▸ Goal of the exercise: Please repeat the lines below exactly. Begin with the line containing "let took := bool_decide" and go on through the line containing "intros Hs Hc".

▸ Stored items:

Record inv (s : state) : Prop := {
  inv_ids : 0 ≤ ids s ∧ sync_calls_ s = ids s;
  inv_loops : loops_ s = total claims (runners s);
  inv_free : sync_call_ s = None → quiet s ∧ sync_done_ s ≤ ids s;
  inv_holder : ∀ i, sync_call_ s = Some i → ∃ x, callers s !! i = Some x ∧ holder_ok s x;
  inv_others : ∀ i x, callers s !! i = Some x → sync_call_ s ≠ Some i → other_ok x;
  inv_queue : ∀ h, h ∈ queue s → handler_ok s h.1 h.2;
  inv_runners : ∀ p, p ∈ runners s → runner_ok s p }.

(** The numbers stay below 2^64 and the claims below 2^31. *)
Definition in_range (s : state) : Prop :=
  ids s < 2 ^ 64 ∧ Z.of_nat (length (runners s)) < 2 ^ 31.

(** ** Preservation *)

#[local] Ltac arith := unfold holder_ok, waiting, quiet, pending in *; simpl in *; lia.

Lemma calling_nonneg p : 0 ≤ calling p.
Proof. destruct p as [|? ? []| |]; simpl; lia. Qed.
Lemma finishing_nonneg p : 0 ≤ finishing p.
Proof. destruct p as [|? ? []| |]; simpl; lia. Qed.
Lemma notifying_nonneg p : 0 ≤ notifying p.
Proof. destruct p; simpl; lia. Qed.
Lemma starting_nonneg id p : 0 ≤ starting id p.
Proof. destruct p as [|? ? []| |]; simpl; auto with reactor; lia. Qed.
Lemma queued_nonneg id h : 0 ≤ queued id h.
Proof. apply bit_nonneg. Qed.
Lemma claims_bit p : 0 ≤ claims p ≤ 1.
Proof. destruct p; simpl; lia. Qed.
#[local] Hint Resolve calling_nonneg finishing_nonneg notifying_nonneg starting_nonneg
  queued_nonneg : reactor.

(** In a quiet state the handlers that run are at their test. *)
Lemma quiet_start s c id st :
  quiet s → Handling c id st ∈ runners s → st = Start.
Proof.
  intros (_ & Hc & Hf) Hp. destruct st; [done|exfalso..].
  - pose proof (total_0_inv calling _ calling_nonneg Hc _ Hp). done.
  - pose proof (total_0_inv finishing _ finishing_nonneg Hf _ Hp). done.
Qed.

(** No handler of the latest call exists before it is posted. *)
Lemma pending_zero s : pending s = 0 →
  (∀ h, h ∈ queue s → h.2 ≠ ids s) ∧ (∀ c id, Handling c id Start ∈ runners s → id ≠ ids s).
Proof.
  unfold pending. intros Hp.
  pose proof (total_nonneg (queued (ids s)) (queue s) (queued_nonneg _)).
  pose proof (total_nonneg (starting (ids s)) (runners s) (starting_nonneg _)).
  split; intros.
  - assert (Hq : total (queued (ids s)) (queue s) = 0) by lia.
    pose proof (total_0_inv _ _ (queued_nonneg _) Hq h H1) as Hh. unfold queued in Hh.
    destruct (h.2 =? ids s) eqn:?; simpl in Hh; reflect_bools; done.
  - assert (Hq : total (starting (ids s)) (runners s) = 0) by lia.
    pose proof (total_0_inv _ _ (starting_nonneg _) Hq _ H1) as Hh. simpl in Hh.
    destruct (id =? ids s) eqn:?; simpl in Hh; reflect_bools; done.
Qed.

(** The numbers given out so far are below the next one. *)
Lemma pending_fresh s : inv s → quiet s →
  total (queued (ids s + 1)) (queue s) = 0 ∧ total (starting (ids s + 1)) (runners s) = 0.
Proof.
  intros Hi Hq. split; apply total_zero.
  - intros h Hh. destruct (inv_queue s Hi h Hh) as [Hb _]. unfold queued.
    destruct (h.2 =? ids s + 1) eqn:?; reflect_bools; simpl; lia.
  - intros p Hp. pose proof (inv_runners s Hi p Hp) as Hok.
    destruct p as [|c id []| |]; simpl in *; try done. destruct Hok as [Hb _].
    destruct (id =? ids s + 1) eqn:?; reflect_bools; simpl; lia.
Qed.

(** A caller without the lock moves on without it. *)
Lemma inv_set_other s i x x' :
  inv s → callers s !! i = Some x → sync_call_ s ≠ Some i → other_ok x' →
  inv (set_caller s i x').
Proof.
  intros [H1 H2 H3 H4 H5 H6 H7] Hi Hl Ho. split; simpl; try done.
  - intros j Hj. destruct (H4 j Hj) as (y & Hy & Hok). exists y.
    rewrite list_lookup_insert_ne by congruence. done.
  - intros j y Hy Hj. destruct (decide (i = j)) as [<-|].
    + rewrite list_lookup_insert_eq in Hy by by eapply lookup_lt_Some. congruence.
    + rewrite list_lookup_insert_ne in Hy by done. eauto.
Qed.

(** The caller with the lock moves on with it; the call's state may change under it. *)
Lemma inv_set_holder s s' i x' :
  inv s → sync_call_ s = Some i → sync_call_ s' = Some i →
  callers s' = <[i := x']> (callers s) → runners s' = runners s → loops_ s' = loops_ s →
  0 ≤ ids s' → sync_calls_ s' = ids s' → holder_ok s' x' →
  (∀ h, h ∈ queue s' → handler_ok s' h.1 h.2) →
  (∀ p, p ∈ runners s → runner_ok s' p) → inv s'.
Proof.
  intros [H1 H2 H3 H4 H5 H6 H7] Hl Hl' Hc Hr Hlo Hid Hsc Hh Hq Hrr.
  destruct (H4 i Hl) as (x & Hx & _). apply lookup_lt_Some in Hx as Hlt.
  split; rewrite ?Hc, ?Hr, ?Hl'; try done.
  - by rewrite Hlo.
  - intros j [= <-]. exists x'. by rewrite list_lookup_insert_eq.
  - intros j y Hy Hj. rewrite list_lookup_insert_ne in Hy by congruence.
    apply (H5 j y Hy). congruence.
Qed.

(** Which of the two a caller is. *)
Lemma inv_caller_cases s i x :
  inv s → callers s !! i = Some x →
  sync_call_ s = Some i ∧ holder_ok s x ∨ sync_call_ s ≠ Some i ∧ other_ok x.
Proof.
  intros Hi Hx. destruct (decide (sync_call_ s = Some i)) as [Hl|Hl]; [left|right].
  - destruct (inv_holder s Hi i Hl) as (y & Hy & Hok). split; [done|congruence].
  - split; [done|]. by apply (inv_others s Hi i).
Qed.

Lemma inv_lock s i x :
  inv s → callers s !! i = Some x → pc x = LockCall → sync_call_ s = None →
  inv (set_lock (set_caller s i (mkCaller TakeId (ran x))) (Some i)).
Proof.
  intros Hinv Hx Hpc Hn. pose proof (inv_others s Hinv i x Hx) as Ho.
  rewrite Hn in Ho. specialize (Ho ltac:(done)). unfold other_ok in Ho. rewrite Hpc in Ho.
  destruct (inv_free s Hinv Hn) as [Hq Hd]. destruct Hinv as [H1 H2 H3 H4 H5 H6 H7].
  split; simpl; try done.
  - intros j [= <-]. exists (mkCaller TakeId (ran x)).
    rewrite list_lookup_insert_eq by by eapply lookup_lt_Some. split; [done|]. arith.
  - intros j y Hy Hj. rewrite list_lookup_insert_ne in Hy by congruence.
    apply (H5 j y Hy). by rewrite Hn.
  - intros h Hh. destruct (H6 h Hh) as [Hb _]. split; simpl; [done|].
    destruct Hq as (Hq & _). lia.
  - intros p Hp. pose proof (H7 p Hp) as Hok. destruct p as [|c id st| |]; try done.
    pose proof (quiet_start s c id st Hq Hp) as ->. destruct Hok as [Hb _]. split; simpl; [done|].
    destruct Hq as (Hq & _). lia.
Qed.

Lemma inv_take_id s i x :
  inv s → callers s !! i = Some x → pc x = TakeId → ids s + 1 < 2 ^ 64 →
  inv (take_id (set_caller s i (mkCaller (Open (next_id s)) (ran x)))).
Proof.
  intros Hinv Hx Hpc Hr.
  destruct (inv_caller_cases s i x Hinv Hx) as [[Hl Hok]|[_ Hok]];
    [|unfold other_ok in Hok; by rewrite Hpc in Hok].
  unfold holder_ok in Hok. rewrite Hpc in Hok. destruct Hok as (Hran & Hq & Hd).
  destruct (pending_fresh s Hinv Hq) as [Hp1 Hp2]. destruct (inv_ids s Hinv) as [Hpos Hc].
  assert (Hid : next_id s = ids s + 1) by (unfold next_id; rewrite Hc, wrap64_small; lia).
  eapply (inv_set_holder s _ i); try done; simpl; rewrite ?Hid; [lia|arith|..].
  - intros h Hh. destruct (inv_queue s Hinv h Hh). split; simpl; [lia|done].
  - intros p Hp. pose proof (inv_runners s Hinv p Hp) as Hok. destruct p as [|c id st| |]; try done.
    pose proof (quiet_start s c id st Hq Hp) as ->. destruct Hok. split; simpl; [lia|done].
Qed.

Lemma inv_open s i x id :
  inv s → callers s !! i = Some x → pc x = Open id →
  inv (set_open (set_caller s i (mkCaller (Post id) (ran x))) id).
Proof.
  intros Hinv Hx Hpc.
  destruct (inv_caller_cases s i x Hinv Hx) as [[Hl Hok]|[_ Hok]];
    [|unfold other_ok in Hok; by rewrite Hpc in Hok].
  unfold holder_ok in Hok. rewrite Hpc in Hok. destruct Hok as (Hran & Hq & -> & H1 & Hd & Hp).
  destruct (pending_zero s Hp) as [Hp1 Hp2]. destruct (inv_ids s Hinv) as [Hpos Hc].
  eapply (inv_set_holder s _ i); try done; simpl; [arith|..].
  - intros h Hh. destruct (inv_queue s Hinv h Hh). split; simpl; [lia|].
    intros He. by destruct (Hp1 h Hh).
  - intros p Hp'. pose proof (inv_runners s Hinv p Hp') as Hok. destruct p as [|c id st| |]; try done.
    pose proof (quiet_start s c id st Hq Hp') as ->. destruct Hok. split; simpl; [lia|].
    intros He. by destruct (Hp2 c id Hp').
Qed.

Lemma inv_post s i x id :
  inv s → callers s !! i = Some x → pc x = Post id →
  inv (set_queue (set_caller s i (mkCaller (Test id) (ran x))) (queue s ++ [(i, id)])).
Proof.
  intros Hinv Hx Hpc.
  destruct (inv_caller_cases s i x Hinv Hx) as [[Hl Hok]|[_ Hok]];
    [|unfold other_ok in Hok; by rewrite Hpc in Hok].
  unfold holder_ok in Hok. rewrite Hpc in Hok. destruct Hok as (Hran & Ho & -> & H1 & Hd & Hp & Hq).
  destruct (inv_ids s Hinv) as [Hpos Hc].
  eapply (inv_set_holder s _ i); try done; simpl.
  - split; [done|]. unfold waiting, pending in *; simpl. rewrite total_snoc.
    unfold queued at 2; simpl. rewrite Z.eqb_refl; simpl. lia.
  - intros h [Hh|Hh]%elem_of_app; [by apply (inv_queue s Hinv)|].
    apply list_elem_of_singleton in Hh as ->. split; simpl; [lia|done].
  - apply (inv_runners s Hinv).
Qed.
...
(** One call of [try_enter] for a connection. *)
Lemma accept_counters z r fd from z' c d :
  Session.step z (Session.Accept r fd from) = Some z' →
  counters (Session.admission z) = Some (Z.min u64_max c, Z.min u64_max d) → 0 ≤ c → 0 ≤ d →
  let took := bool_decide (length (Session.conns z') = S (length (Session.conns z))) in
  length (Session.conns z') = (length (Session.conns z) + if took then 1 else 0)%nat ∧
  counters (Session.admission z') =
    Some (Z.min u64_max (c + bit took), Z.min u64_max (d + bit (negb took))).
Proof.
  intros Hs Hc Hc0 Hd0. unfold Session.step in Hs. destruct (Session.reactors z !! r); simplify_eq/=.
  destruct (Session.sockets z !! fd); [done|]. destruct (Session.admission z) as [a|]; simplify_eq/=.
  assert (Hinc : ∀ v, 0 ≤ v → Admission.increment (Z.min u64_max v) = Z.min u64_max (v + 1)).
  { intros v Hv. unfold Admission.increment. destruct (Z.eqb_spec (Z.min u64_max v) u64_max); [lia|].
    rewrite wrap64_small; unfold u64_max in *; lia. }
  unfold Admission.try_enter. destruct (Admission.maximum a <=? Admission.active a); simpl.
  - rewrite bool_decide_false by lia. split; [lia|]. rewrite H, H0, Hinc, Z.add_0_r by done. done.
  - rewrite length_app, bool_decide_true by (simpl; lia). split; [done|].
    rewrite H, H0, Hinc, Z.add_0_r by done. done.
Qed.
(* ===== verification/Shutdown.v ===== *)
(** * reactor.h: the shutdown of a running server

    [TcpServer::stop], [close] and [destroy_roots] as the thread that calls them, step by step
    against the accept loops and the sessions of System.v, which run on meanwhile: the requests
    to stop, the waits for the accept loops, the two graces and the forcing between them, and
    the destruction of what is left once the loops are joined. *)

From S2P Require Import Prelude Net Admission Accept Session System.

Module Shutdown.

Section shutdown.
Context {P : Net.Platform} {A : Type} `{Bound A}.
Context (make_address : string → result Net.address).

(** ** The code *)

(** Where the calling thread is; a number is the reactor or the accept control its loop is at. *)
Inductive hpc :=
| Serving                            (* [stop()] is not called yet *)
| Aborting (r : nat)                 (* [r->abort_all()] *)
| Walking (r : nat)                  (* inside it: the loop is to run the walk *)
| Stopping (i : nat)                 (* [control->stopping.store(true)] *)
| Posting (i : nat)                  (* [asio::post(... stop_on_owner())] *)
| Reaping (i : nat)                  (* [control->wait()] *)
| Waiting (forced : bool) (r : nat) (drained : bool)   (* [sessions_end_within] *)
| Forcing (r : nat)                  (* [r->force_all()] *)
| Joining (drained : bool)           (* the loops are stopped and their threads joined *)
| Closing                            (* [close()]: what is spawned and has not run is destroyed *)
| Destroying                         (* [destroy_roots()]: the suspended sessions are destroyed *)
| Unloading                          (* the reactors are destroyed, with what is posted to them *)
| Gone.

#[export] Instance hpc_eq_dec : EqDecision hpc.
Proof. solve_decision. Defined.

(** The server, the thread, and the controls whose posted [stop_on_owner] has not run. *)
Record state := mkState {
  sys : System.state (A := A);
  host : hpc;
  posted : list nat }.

▸ Solution for this task:
  let took := bool_decide (length (Session.conns z') = S (length (Session.conns z))) in
  length (Session.conns z') = (length (Session.conns z) + if took then 1 else 0)%nat ∧
  counters (Session.admission z') =
    Some (Z.min u64_max (c + bit took), Z.min u64_max (d + bit (negb took))).
Proof.
  intros Hs Hc Hc0 Hd0. unfold Session.step in Hs. destruct (Session.reactors z !! r); simplify_eq/=.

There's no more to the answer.